One might have thought that the recent American housing collapse would have united policymakers and analysts around the goal of getting the government as far away from Fannie Mae and Freddie Mac as possible. Then again, thinking that way would have ignored the critical role of politics in public policy. The latest Bloomberg Businessweek documents the fight over Fannie and Freddie’s future.

[B]oth Democrats and Republicans in Washington are set on liquidating Fannie Mae and Freddie Mac to avoid future bailouts. Senator Bob Corker, a Tennessee Republican, and Senator Mark Warner, a Virginia Democrat, are finishing work on a bill that would put them into receivership, which would probably leave little or nothing for shareholders. “There is a giant disconnect between investors and Washington over whether there is any value,” says Jaret Seiberg, an analyst at Guggenheim Securities.
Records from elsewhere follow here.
(** ** The clients *)

(** A client with a permit in hand is never refused. *)
Lemma submit_accepted n operation w : worker_wf w → permits w = S n →
  submit_reserved operation (set_permits n w) =
  (Ok (length (jobs w)),
   set_queue (queue w ++ [length (jobs w)]) (set_jobs (jobs w ++ [mk_job operation new_cell false]) (set_permits n w))).
Proof.
  intros [] Hp. unfold submit_reserved. simpl.
  assert (stopping w = false) as Hs.
  { apply not_true_iff_false. intros Hs. destruct (ww_stopping0 Hs). congruence. }
  destruct (sender_open w) eqn:Eo; [|rewrite ww_closed0 in Hs; done]. simpl.
  destruct (exited (thread w)) eqn:Ee; [by destruct (ww_exited0 eq_refl)|].
  rewrite decide_False by lia. done.
Qed.

(** What clients do to cells keeps them completed or not. *)
Definition keeps (f : Job → Job) : Prop := ∀ job, rs_completed (jb_cell (f job)) = rs_completed (jb_cell job).

Lemma alter_completed f j k w : keeps f → completed k (set_jobs (alter f j (jobs w)) w) = completed k w.
Proof.
  intros Hf. unfold completed. simpl. destruct (decide (k = j)) as [->|]; [|by rewrite list_lookup_alter_ne].
  rewrite list_lookup_alter_eq. destruct (jobs w !! j); simpl; [apply Hf|done].
Qed.

Lemma alter_wf f j w : keeps f → worker_wf w → worker_wf (set_jobs (alter f j (jobs w)) w).
Proof.
  intros Hf []. pose proof (λ k, alter_completed f j k w Hf) as Hc.
  split; simpl; rewrite ?length_alter; try done. intros k Hk. rewrite Hc. auto.
Qed.

Lemma submitted_wf n operation w : worker_wf w → permits w = S n →
  worker_wf (set_queue (queue w ++ [length (jobs w)])
    (set_jobs (jobs w ++ [mk_job operation new_cell false]) (set_permits n w))).
Proof.
  intros [] Hp. set (j := length (jobs w)).
  assert (j ∉ queue w ++ pending (thread w)) as Hfresh by (intros Hin; specialize (ww_accepted0 j Hin); lia).
  assert ((queue w ++ [j]) ++ pending (thread w) ≡ₚ j :: queue w ++ pending (thread w)) as Hperm.
  { rewrite <- app_assoc. simpl. by rewrite <- Permutation_middle. }
  assert (stopping w = false) as Hs.
  { apply not_true_iff_false. intros Hs. destruct (ww_stopping0 Hs). congruence. }
  split; simpl; rewrite ?length_app; simpl; try done; try lia.
  - intros Hex. destruct (ww_exited0 Hex) as [Ho _]. rewrite (ww_closed0 Ho) in Hs. done.
  - intros Hs'. congruence.
  - intros k. rewrite Hperm, elem_of_cons. intros [->|Hk]; [lia|]. specialize (ww_accepted0 k Hk). lia.
  - rewrite Hperm. by constructor.
  - intros k Hk. rewrite Hperm, elem_of_cons. unfold completed in *. simpl.
    destruct (decide (k = j)) as [->|Hne].
    + rewrite lookup_app_r, Nat.sub_diag by done. simpl. tauto.
    + rewrite lookup_app_l by lia. rewrite ww_completed0 by lia. tauto.
Qed.

Lemma poll_keeps task : keeps (λ job, set_cell (poll task (jb_cell job)).2 job).
Proof. intros job. unfold poll. simpl. destruct (rs_completed (jb_cell job)) eqn:E; simpl; congruence. Qed.
Lemma wait_keeps : keeps (λ job, set_cell (wait (jb_cell job)).2 job).
Proof. intros job. unfold wait. simpl. destruct (rs_completed (jb_cell job)) eqn:E; simpl; congruence. Qed.

Lemma client_step_wf w w' : worker_wf w → client_step w w' → worker_wf w'.
Proof.
  intros Hwf Hstep. destruct Hstep as [w Hg|n w w' Hc Hrun|n e w w' Hc Hrun|n operation r w w' Hp Hrun|j w|task j w|j w|w Hc Hp|w Hs].
  - unfold reserve_guard, is_quarantined, sendable in Hg. destruct (quarantined w); [done|].
    destruct (stopping w) eqn:Es; [done|]. destruct Hwf. split; simpl; try done. congruence.
  - unfold take_permit in Hrun. simpl in Hrun. case_decide; [|done]. injection Hrun as <-. destruct Hwf.
    split; simpl; try done; try lia. intros Hs. destruct (ww_stopping0 Hs). congruence.
  - unfold take_permit in Hrun. simpl in Hrun. case_decide; [done|]. injection Hrun as _ <-. destruct Hwf.
    split; simpl; try done. intros Hs. destruct (ww_stopping0 Hs). congruence.
  - rewrite (submit_accepted n operation w Hwf Hp) in Hrun. injection Hrun as _ <-. by apply submitted_wf.
  - by apply alter_wf.
  - apply alter_wf; [apply poll_keeps|done].
  - apply alter_wf; [apply wait_keeps|done].
  - by destruct Hwf; split.
  - destruct Hwf. split; simpl; try done. naive_solver.
Qed.

Lemma worker_reachable_wf w : worker_reachable w → worker_wf w.
Proof.
  intros (device & n & w0 & Hspawn & Hsteps). apply spawn_wf in Hspawn.
  induction Hsteps as [|w1 w2 w3 [Ht|Hc] _ IH]; [done|..]; apply IH.
  - by eapply turn_wf, thread_step_turn.
  - by eapply client_step_wf.
Qed.

(** ** Safety *)
Lemma complete_other r j k w : k ≠ j → jobs (complete_job r j w) !! k = jobs w !! k.
Proof. intros Hne. unfold complete_job. destruct (jobs w !! j); simpl; [|done]. by rewrite list_lookup_insert_ne. Qed.

Lemma pending_uncompleted j w : worker_wf w → pending (thread w) = [j] → completed j w = false.
Proof.
  intros [] Hp. assert (j ∈ queue w ++ pending (thread w)) as Hin by (rewrite Hp; set_solver).
  by apply ww_completed0; [apply ww_accepted0|].
Qed.

(** The thread leaves a completed job's cell alone. *)
Lemma thread_step_settled j w w' : worker_wf w → thread_step w w' → completed j w = true → jobs w' !! j = jobs w !! j.
Proof.
  intros Hwf Hstep Hc. assert (∀ k, pending (thread w) = [k] → j ≠ k) as Hne.
  { intros k Hp ->. rewrite (pending_uncompleted k w Hwf Hp) in Hc. done. }
  destruct Hstep; try done; simpl; try (apply complete_other, Hne; by rewrite H).
  - rewrite set_state_complete. apply complete_other, Hne. by rewrite H.
Qed.

Lemma thread_step_quarantined w w' : thread_step w w' → quarantined w = true → quarantined w' = true.
Proof.
  assert (∀ r j w, quarantined (complete_job r j w) = quarantined w) as Hc.
  { intros r j v. apply complete_job_fields. }
  intros Hstep. destruct Hstep; simpl; rewrite ?Hc; done.
Qed.

Lemma client_step_quarantined w w' : client_step w w' → quarantined w' = quarantined w.
Proof.
  intros Hstep. destruct Hstep as [| |n e w w' Hc Hrun|n operation r w w' Hp Hrun| | | | |]; try done.
  - unfold take_permit in *. by case_decide; simplify_eq.
  - unfold take_permit in *. by case_decide; simplify_eq.
  - unfold submit_reserved, drop_permit in Hrun. by repeat case_match; simplify_eq.
Qed.

Lemma permit_jobs n r w w' : take_permit (set_checked n w) = (r, w') →
  jobs w' = jobs w ∧ queue w' = queue w ∧ thread w' = thread w.
Proof. unfold take_permit. simpl. case_decide; by intros [= <- <-]. Qed.

(** What clients do to the jobs already accepted. *)
Lemma client_step_jobs w w' : worker_wf w → client_step w w' →
  thread w' = thread w ∧ (∃ more, queue w' = queue w ++ more) ∧
  ∀ j, j < length (jobs w) → completed j w' = completed j w ∧
    ∀ job', jobs w' !! j = Some job' → ∃ job, jobs w !! j = Some job ∧ jb_operation job' = jb_operation job.
Proof.
  intros Hwf Hstep.
  assert (∀ v : BoundedWorker, thread v = thread w → queue v = queue w → jobs v = jobs w → thread v = thread w ∧
    (∃ more, queue v = queue w ++ more) ∧ ∀ j, j < length (jobs w) → completed j v = completed j w ∧
    ∀ job', jobs v !! j = Some job' → ∃ job, jobs w !! j = Some job ∧ jb_operation job' = jb_operation job) as Hsame.
  { intros v Ht Hq Hj. split; [done|]. split; [exists []; by rewrite app_nil_r|]. intros j _. unfold completed. rewrite Hj.
    split; [done|]. intros job' ?. by exists job'. }
  assert (∀ f k, keeps f → (∀ job, jb_operation (f job) = jb_operation job) →
    thread (set_jobs (alter f k (jobs w)) w) = thread w ∧
    (∃ more, queue (set_jobs (alter f k (jobs w)) w) = queue w ++ more) ∧ ∀ j, j < length (jobs w) →
    completed j (set_jobs (alter f k (jobs w)) w) = completed j w ∧
    ∀ job', jobs (set_jobs (alter f k (jobs w)) w) !! j = Some job' →
      ∃ job, jobs w !! j = Some job ∧ jb_operation job' = jb_operation job) as Halter.
  { intros f k Hf Ho. split; [done|]. split; [exists []; simpl; by rewrite app_nil_r|]. intros j _.
    split; [by apply alter_completed|]. simpl. intros job'. destruct (decide (j = k)) as [->|].
    - rewrite list_lookup_alter_eq. destruct (jobs w !! k) as [job|]; [|done]. intros [= <-]. by exists job.
    - rewrite list_lookup_alter_ne by done. intros ?. by exists job'. }
  destruct Hstep as [|n w w' Hc Hrun|n e w w' Hc Hrun|n operation r w w' Hp Hrun|j w|task j w|j w|w|w]; try (by apply Hsame).
  - apply permit_jobs in Hrun as (? & ? & ?). by apply Hsame.
  - apply permit_jobs in Hrun as (? & ? & ?). by apply Hsame.
  - rewrite (submit_accepted n operation w Hwf Hp) in Hrun. injection Hrun as _ <-. simpl.
    split; [done|]. split; [by eexists|]. intros j Hj. unfold completed. simpl. rewrite lookup_app_l by done.
    split; [done|]. intros job' ?. by exists job'.
  - by apply Halter.
  - apply Halter; [apply poll_keeps|done].
  - apply Halter; [apply wait_keeps|done].
Qed.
Regulators didn’t anticipate a recovery when they seized Fannie Mae and Freddie Mac five years ago. The bailout includes no provision for the companies to repay the U.S. or become independent again. Lobbyists for hedge funds including Paulson & Co. and Perry Capital, which own preferred stock in Fannie and Freddie, are urging lawmakers to keep the companies alive. They arrive at meetings with detailed financial analyses contending that selling off the government’s shares and recapitalizing the companies could be more profitable for taxpayers than winding down the companies. Corker, who’s been in some of the meetings, says he’s been blunt. “I tell them it’s a lottery ticket at best,” he says. “I just don’t see any appetite in Congress for Fannie and Freddie ever being returned to the private market.”

Big financial companies aren’t the only ones agitating for a plan that would return profits to shareholders. Ralph Nader has been making the case that mom-and-pop investors who own the common stock also should reap a share of Fannie’s and Freddie’s record gains.